▼

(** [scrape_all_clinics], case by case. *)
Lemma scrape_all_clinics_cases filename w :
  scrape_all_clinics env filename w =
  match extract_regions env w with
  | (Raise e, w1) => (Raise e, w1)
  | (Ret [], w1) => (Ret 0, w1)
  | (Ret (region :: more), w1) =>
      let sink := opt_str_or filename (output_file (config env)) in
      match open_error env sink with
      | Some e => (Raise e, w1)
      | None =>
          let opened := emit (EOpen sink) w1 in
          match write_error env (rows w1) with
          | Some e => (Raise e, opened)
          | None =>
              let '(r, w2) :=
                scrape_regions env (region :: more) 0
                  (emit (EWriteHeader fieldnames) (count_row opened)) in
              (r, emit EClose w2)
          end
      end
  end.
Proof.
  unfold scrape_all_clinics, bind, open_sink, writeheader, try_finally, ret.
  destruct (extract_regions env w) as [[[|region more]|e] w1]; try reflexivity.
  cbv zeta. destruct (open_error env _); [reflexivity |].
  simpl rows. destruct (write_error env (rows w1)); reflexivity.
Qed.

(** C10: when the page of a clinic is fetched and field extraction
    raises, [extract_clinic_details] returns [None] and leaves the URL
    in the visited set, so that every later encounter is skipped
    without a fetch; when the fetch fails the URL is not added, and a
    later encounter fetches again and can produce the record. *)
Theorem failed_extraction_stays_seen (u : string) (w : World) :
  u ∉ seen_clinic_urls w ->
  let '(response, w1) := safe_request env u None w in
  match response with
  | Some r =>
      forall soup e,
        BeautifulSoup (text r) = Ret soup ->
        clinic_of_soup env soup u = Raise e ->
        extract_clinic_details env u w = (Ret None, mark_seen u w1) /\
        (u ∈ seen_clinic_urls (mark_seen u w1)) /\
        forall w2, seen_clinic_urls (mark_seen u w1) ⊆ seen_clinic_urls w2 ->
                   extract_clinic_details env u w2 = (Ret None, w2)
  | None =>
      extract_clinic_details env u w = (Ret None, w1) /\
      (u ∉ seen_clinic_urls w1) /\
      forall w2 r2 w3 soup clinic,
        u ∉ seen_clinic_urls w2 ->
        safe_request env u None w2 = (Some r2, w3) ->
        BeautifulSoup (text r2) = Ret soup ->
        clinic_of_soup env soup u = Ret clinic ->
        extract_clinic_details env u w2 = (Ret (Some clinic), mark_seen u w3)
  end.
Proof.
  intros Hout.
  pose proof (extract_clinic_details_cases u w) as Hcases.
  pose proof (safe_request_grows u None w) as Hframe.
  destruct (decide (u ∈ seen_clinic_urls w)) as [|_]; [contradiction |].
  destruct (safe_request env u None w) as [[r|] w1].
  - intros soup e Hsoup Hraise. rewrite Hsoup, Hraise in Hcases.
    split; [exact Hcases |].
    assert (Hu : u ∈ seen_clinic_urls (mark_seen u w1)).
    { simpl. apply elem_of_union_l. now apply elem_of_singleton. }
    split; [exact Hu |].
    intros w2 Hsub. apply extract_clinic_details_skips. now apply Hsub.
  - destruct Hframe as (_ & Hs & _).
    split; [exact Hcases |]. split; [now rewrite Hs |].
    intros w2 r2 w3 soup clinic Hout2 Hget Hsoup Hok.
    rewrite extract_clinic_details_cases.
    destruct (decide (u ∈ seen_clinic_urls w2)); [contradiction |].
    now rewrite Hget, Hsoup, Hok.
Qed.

▲

§ **Work instruction**:
Could you output every entry above exactly as it stands?

§ **Final answer**:
(** [scrape_all_clinics], case by case. *)
Lemma scrape_all_clinics_cases filename w :
  scrape_all_clinics env filename w =
  match extract_regions env w with
  | (Raise e, w1) => (Raise e, w1)
  | (Ret [], w1) => (Ret 0, w1)
  | (Ret (region :: more), w1) =>
      let sink := opt_str_or filename (output_file (config env)) in
      match open_error env sink with
      | Some e => (Raise e, w1)
      | None =>
          let opened := emit (EOpen sink) w1 in
          match write_error env (rows w1) with
          | Some e => (Raise e, opened)
          | None =>
              let '(r, w2) :=
                scrape_regions env (region :: more) 0
                  (emit (EWriteHeader fieldnames) (count_row opened)) in
              (r, emit EClose w2)
          end
      end
  end.
Proof.
  unfold scrape_all_clinics, bind, open_sink, writeheader, try_finally, ret.
  destruct (extract_regions env w) as [[[|region more]|e] w1]; try reflexivity.
  cbv zeta. destruct (open_error env _); [reflexivity |].
  simpl rows. destruct (write_error env (rows w1)); reflexivity.
Qed.

(** C10: when the page of a clinic is fetched and field extraction
    raises, [extract_clinic_details] returns [None] and leaves the URL
    in the visited set, so that every later encounter is skipped
    without a fetch; when the fetch fails the URL is not added, and a
    later encounter fetches again and can produce the record. *)
Theorem failed_extraction_stays_seen (u : string) (w : World) :
  u ∉ seen_clinic_urls w ->
  let '(response, w1) := safe_request env u None w in
  match response with
  | Some r =>
      forall soup e,
        BeautifulSoup (text r) = Ret soup ->
        clinic_of_soup env soup u = Raise e ->
        extract_clinic_details env u w = (Ret None, mark_seen u w1) /\
        (u ∈ seen_clinic_urls (mark_seen u w1)) /\
        forall w2, seen_clinic_urls (mark_seen u w1) ⊆ seen_clinic_urls w2 ->
                   extract_clinic_details env u w2 = (Ret None, w2)
  | None =>
      extract_clinic_details env u w = (Ret None, w1) /\
      (u ∉ seen_clinic_urls w1) /\
      forall w2 r2 w3 soup clinic,
        u ∉ seen_clinic_urls w2 ->
        safe_request env u None w2 = (Some r2, w3) ->
        BeautifulSoup (text r2) = Ret soup ->
        clinic_of_soup env soup u = Ret clinic ->
        extract_clinic_details env u w2 = (Ret (Some clinic), mark_seen u w3)
  end.
Proof.
  intros Hout.
  pose proof (extract_clinic_details_cases u w) as Hcases.
  pose proof (safe_request_grows u None w) as Hframe.
  destruct (decide (u ∈ seen_clinic_urls w)) as [|_]; [contradiction |].
  destruct (safe_request env u None w) as [[r|] w1].
  - intros soup e Hsoup Hraise. rewrite Hsoup, Hraise in Hcases.
    split; [exact Hcases |].
    assert (Hu : u ∈ seen_clinic_urls (mark_seen u w1)).
    { simpl. apply elem_of_union_l. now apply elem_of_singleton. }
    split; [exact Hu |].
    intros w2 Hsub. apply extract_clinic_details_skips. now apply Hsub.
  - destruct Hframe as (_ & Hs & _).
    split; [exact Hcases |]. split; [now rewrite Hs |].
    intros w2 r2 w3 soup clinic Hout2 Hget Hsoup Hok.
    rewrite extract_clinic_details_cases.
    destruct (decide (u ∈ seen_clinic_urls w2)); [contradiction |].
    now rewrite Hget, Hsoup, Hok.
Qed.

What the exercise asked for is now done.